PROBLEM STATEMENT — Once you reach the line containing "Lemma handleJoinOn_typed t" in the data below, restate each line word for word up to and including the one containing "#[local] Hint Resolve add_child_still : kept.".

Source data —
(* ===== verification/PlanBuilt.v ===== *)
(** * Built plans are well typed

    The operations of a SELECT on its plan tree, from the select list to the
    queries, keep [tree_ok]; so a built plan's join nodes are what the engines
    expect of them ([wf_node] of JoinFacts.v). *)

From S2P Require Import Prelude Kept GoLib Config Partition HashFacts Router SqlAst SqlTypes Txn Values Join JoinFacts Operators Engine Where Dml Ddl Project PlanTree Builder SelectPlan SelectDemo StmtFacts PlanShape PlanTyping.
Local Open Scope string_scope.
Local Open Scope list_scope.

Section Joins.
Context `{HL : HashLib} `{GR : GoRange} `{PR : PtrRange} `{SP : SelPrint}.

(** ** The conditions of a join *)

Lemma pushOtherFilters_typed id l rt fs b : NoDup (ids (TJoin id l rt)) ->
  kept (typed false (TJoin id l rt)) (pushOtherFilters id l rt fs b).
Proof. intros HN. apply kept_forM; [apply _|]. intros f. by apply push_other_typed. Qed.

Lemma push_left_join_typed id l rt oj : NoDup (ids (TJoin id l rt)) -> Forall aliased (oj_left oj) ->
  kept (typed false (TJoin id l rt)) (push_left_join id l rt oj).
Proof.
  intros HN Ha. pose proof (push_tmp_cols_typed id l rt _ HN Ha). pose proof (judgeStrategy_typed id _ (oj_others oj) HN).
  pose proof (pushOtherFilters_typed id l rt (oj_others oj) true HN).
  unfold push_left_join. destruct (oj_others oj); keep.
Qed.

Lemma pushOthers_typed id l rt : NoDup (ids (TJoin id l rt)) -> kept (typed false (TJoin id l rt)) (pushOthers id l rt).
Proof.
  intros HN. unfold pushOthers. apply typed_get_join. intros j [_ Hw]. apply kept_bind; [apply _| |intros _].
  - destruct (jo_otherLeftJoin j) as [oj|]; [by apply push_left_join_typed; [|apply Hw]|keep].
  - apply kept_bind; [apply _|keep|intros j']. apply kept_bind; [apply _|by apply judgeStrategy_typed|intros _].
    by apply pushOtherFilters_typed.
Qed.

Lemma handleOthers_typed t : NoDup (ids t) -> kept (typed false t) (handleOthers t).
Proof.
  induction t as [id|id l IHl rt IHr|]; intros HN; cbn [handleOthers]; [keep| |keep].
  pose proof (apart _ _ _ HN) as (_ & _ & Nl & Nr & _).
  apply kept_bind; [apply _| |intros _].
  { unfold pushNullExprs. apply typed_get_join. intros j [Hn _]. by apply push_nulls_typed. }
  apply kept_bind; [apply _|by apply pushOthers_typed|intros _].
  apply kept_bind; [apply _|eapply typed_sub; [|done|by apply IHl]; eauto with kept|intros _].
  eapply typed_sub; [|done|by apply IHr]; eauto with kept.
Qed.

Lemma typed_after {A B} c t (m : BM A) (k : A -> BM B) s : kept still m ->
  (forall x s1, still s s1 -> typed c t s1 (k x s1).2) -> typed c t s (bind m k s).2.
Proof.
  intros Hm Hk. unfold bind. destruct (m s) as [[x|e|p] s1] eqn:E; pose proof (kept_run _ _ _ _ _ Hm E) as S1;
    [|by apply still_typed..]. etransitivity; [by apply still_typed|by apply Hk].
Qed.

(** A nested loop needs no index of its keys. *)
Lemma push_join_on_typed id l rt on : NoDup (ids (TJoin id l rt)) ->
  kept (typed false (TJoin id l rt)) (push_join_on id l rt on).
Proof.
  intros HN. pose proof (apart _ _ _ HN) as (_ & _ & Nl & Nr & _). unfold push_join_on.
  apply kept_bind; [apply _|keep|intros cs]. intros s. unfold get_join at 1, deref, bind at 1.
  destruct (ps_joins s !! id) as [j|] eqn:Ej; [|done].
  destruct (jo_Strategy j) eqn:Es.
  - split; [apply framed_add_keys; by left|]. intros W T. apply grown_add_keys; [done..|]. congruence.
  - apply (typed_sides false id l rt _ _ _ (fun k w => key_bound w k) (fun k w => key_bound w k));
      [done|by apply buildOrderBy_typed..|intros; apply framed_add_keys; by left|].
    intros lk rk s0 T Hl Hr. by apply grown_add_keys.
  - assert (j_at s id = Some (shape_of j)) as Ea by (unfold j_at; by rewrite Ej).
    do 5 (apply typed_after; [keep|intros ? ? Hs; apply still_at with (id := id) in Hs as [Hs _]; rewrite <- Hs in Ea; clear Hs]).
    rename Ea into E5.
    split; [apply framed_add_keys; by left|]. intros W T. apply grown_add_keys; [done..|].
    intros j' Ej' Es'. unfold j_at in E5. rewrite Ej' in E5. injection E5 as E5 _. congruence.
Qed.

Lemma handleJoinOn_typed t : NoDup (ids t) -> kept (typed false t) (handleJoinOn t).
Proof.
  induction t as [id|id l IHl rt IHr|]; intros HN; cbn [handleJoinOn]; [keep| |keep].
  pose proof (apart _ _ _ HN) as (_ & _ & Nl & Nr & _).
  apply kept_bind; [apply _|eapply typed_sub; [|done|by apply IHl]; eauto with kept|intros _].
  apply kept_bind; [apply _|eapply typed_sub; [|done|by apply IHr]; eauto with kept|intros _].
  apply kept_bind; [apply _|keep|intros j]. apply kept_forM; [apply _|]. intros on. by apply push_join_on_typed.
Qed.

(** ** The select list and what follows it *)

Lemma add_child_still t p : kept still (add_child t p).
Proof. unfold add_child. keep. Qed.
#[local] Hint Resolve add_child_still : kept.

(** Tuples of a select list in a cross-shard query are single columns. *)
Lemma parse_exprs_aliased {A} (tbs : gmap string A) es : forall ts ha hd res, Forall aliased ts ->
  parse_exprs tbs false es ts ha hd = Ok res -> Forall aliased res.1.
Proof.
  induction es as [|e es IH]; intros ts ha hd res Ht; cbn [parse_exprs]; [by intros [= <-]|].
  destruct e as [t|e As|]; [done| |done]. intros (th & E & H)%res_bind_ok_inv. eapply IH; [|exact H].
  rewrite Forall_app, Forall_singleton. split; [done|].
  unfold parseSelectExpr in E. apply res_bind_ok_inv in E as (s & _ & E). by injection E as <-.
Qed.

Lemma analyze_aliased ts : forall k p res, Forall aliased ts -> analyze_tuples false ts k p = Ok res -> Forall aliased res.2.
Proof.
  induction ts as [|t ts IH]; intros k p res Ht; cbn [analyze_tuples]; [by intros [= <-]|].
  apply Forall_cons in Ht as [Ha Ht]. intros (x & E & H)%res_bind_ok_inv. apply res_bind_ok_inv in H as (rest & Er & H).
  injection H as <-. constructor; [|by eapply IH]. clear IH Er. unfold analyze_tuple in E.
  repeat (case_match; try done); try (by injection E as <-).
  apply res_bind_ok_inv in E as (e & Ee & E). apply res_bind_ok_inv in E as (rw & _ & E). injection E as <-.
  unfold decomposeAgg in Ee. apply res_bind_ok_inv in Ee as (args & _ & Ee). repeat (case_match; try done); by injection Ee as <-.
Qed.
Lemma Aggregate_aliased es ts gs res : Forall aliased ts -> Aggregate_Build es ts gs false = Ok res -> Forall aliased res.2.
Proof.
  intros Ht (x & E & H)%res_bind_ok_inv. apply res_bind_ok_inv in H as (g & _ & H). injection H as <-.
  by eapply analyze_aliased.
Qed.

Lemma forM_typed {A} c t (Q : A -> Prop) (l : list A) (f : A -> BM unit) :
  Forall Q l -> (forall a, Q a -> kept (typed c t) (f a)) -> kept (typed c t) (forM l f).
Proof.
  intros Hl Hf. induction Hl; cbn [forM]; [keep|]. apply kept_bind; [apply _|auto|done].
Qed.

Lemma join_pushSelectExprs_typed id l rt fields groups sel agg : NoDup (ids (TJoin id l rt)) -> Forall aliased fields ->
  kept (typed false (TJoin id l rt)) (join_pushSelectExprs id l rt fields groups sel agg).
Proof.
  intros HN Hf. unfold join_pushSelectExprs. apply kept_bind; [apply _|keep|intros _].
  assert (forall fs, Forall aliased fs -> kept (typed false (TJoin id l rt))
    (forM fs (fun tuple => pushSelectExpr (TJoin id l rt) tuple ;;; ret tt) ;;;
     handleOthers (TJoin id l rt) ;;; handleJoinOn (TJoin id l rt))) as HR.
  { intros fs Hfs. apply kept_bind; [apply _| |intros _].
    - eapply forM_typed; [exact Hfs|]. intros f Ha. apply kept_bind; [apply _|by apply pushSelectExpr_typed|intros; keep].
    - apply kept_bind; [apply _|by apply handleOthers_typed|intros _]. by apply handleJoinOn_typed. }
  assert (forall s, typed false (TJoin id l rt) s (bind (let* a := lift_res (Aggregate_Build (sn_SelectExprs sel) fields groups false) in
      let '(plan, _, tuples) := a in add_child (TJoin id l rt) plan ;;; ret tuples)
      (fun fs => forM fs (fun tuple => pushSelectExpr (TJoin id l rt) tuple ;;; ret tt) ;;;
        handleOthers (TJoin id l rt) ;;; handleJoinOn (TJoin id l rt)) s).2) as HA.
  { intros s. unfold bind at 1 2, lift_res.
    destruct (Aggregate_Build (sn_SelectExprs sel) fields groups false) as [[[plan es] ts]| |] eqn:E; [|done..].
    apply Aggregate_aliased in E; [|done]. unfold bind at 1.
    destruct (add_child _ plan s) as [[u|e|p] s1] eqn:E1; apply (kept_run (typed false (TJoin id l rt))) in E1; try keep; [|done..].
    etransitivity; [exact E1|]. by apply HR. }
  intros s. destruct agg, groups; [by apply HR|apply HA..].
Qed.

(** A whole tree: the columns of a single merge node are its own business. *)
Definition rooted (c : bool) (t : PTree) : relation PS :=
  match t with TMerge _ => framed t | _ => typed c t end.
#[export] Instance rooted_preorder c t : PreOrder (rooted c t).
Proof. destruct t; apply _. Qed.

Lemma rooted_typed {A} c t (m : BM A) : kept (typed c t) m -> kept (rooted c t) m.
Proof. destruct t; [apply typed_framed|done..]. Qed.
Lemma rooted_still {A} c t (m : BM A) : kept still m -> kept (rooted c t) m.
Proof. intros H. by apply rooted_typed, typed_still. Qed.
#[local] Hint Extern 3 (kept (rooted _ _) _) => apply rooted_still; solve [eauto 2 with kept] : kept.

Lemma check_order_still root tbs col : kept still (check_order_table root tbs col).
Proof. unfold check_order_table. keep. Qed.
#[local] Hint Resolve check_order_still : kept.

Lemma order_bys_typed c root tbs os : NoDup (ids root) -> forall obs removed, kept (typed c root) (order_bys root tbs os obs removed).
Proof.
  intros HN. induction os as [|[e d] os IH]; intros obs removed; cbn [order_bys]; [keep|].
  destruct e; try keep. unfold order_field. apply kept_bind; [apply _|apply getFields_typed|intros fields].
  apply kept_bind; [apply _|keep|]. intros [tup|]; [keep|]. case_match; [keep|].
  apply kept_bind; [apply _|keep|intros table]. apply kept_bind; [apply _|by apply pushSelectExpr_typed|intros; keep].
Qed.
Lemma OrderBy_Build_typed c root os : NoDup (ids root) -> kept (typed c root) (OrderBy_Build root os).
Proof.
  intros HN. unfold OrderBy_Build. apply kept_bind; [apply _|keep|intros tbs]. by apply order_bys_typed.
Qed.
Lemma pushOrderBy_typed c root os : NoDup (ids root) -> kept (typed c root) (pushOrderBy root os).
Proof.
  intros HN. unfold pushOrderBy. apply kept_bind; [apply _|keep|intros _].
  apply kept_bind; [apply _|by apply OrderBy_Build_typed|intros; keep].
Qed.

Lemma having_node_still t strategy tbs tables : forall parent, kept still (having_node t strategy tbs tables parent).
Proof. induction tables; intros parent; cbn [having_node]; keep. Qed.
#[local] Hint Resolve having_node_still : kept.
Lemma pushHaving_still t hv : kept still (pushHaving t hv).
Proof. induction t; cbn [pushHaving]; keep. Qed.
#[local] Hint Resolve pushHaving_still : kept.
Lemma pushHavings_typed c t e : kept (typed c t) (pushHavings t e).
Proof. unfold pushHavings. apply kept_bind; [apply _|apply getFields_typed|intros; keep]. Qed.
Lemma pushLimit_still t lim : kept still (pushLimit t lim).
Proof. unfold pushLimit. keep. Qed.
Lemma pushMisc_still t m : kept still (pushMisc t m).
Proof. induction t; cbn [pushMisc]; keep. Qed.
#[local] Hint Resolve pushLimit_still pushMisc_still : kept.

Lemma push_group_by_framed id groups sel : kept (framed (TMerge id)) (push_group_by id groups sel).
Proof.
  assert (forall os, kept (framed (TMerge id)) (OrderBy_Build (TMerge id) os)) as HO.
  { intros os. apply (typed_framed false), OrderBy_Build_typed, NoDup_singleton. }
  unfold push_group_by. keep.
Qed.
#[local] Hint Resolve push_group_by_framed : kept.
Lemma merge_pushSelectExprs_framed id fields groups sel agg :
  kept (framed (TMerge id)) (merge_pushSelectExprs id fields groups sel agg).
Proof. unfold merge_pushSelectExprs. keep. Qed.

Lemma push_select_rooted root tbs es gs hv os lim misc : NoDup (ids root) -> union_free root ->
  kept (rooted false root) (push_select root tbs es gs hv os lim misc).
Proof.
  intros HN HF. unfold push_select. apply kept_bind; [apply _|keep|intros rootTbs].
  intros s. unfold bind at 1, lift_res at 1.
  destruct (parseSelectExprs es (is_merge root) rootTbs) as [fa| |] eqn:Ef; [|reflexivity..].
  assert (forall groups sel, kept (rooted false root) (pushSelectExprs root fa.1 groups sel fa.2)) as HS.
  { intros groups sel. destruct root as [id|id l rt|]; [apply merge_pushSelectExprs_framed| |done].
    apply join_pushSelectExprs_typed; [done|]. by eapply parse_exprs_aliased; [constructor|exact Ef]. }
  revert s. change (kept (rooted false root) (let* keys := shard_keys tbs in
    let* groups := lift_res (checkGroupBy gs fa.1 keys (is_merge root)) in
    let* d := lift_res (checkDistinct gs (sm_Distinct misc) groups fa.1 keys (is_merge root)) in
    let '(groups, groupBy, distinct) := d in
    let sel := set_sn_Distinct distinct (mkSelectNode es [] None groupBy None os None misc) in
    pushSelectExprs root fa.1 groups sel fa.2 ;;;
    match hv with Some e => pushHavings root e | None => ret tt end ;;;
    match os with [] => ret tt | _ => pushOrderBy root os end ;;;
    match lim with Some l => pushLimit root l | None => ret tt end ;;;
    pushMisc root misc)).
  apply kept_bind; [apply _|unfold shard_keys; keep|intros keys]. apply kept_bind; [apply _|keep|intros groups].
  apply kept_bind; [apply _|keep|intros [[groups' groupBy] distinct]]. cbv zeta.
  apply kept_bind; [apply _|apply HS|intros _].
  apply kept_bind; [apply _|destruct hv; [apply rooted_typed, pushHavings_typed|keep]|intros _].
  apply kept_bind; [apply _|destruct os; [keep|by apply rooted_typed, pushOrderBy_typed]|intros _].
  apply kept_bind; [apply _|destruct lim; keep|intros _]. keep.
Qed.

ANSWER TO THE EXERCISE —
Lemma handleJoinOn_typed t : NoDup (ids t) -> kept (typed false t) (handleJoinOn t).
Proof.
  induction t as [id|id l IHl rt IHr|]; intros HN; cbn [handleJoinOn]; [keep| |keep].
  pose proof (apart _ _ _ HN) as (_ & _ & Nl & Nr & _).
  apply kept_bind; [apply _|eapply typed_sub; [|done|by apply IHl]; eauto with kept|intros _].
  apply kept_bind; [apply _|eapply typed_sub; [|done|by apply IHr]; eauto with kept|intros _].
  apply kept_bind; [apply _|keep|intros j]. apply kept_forM; [apply _|]. intros on. by apply push_join_on_typed.
Qed.

(** ** The select list and what follows it *)

Lemma add_child_still t p : kept still (add_child t p).
Proof. unfold add_child. keep. Qed.
#[local] Hint Resolve add_child_still : kept.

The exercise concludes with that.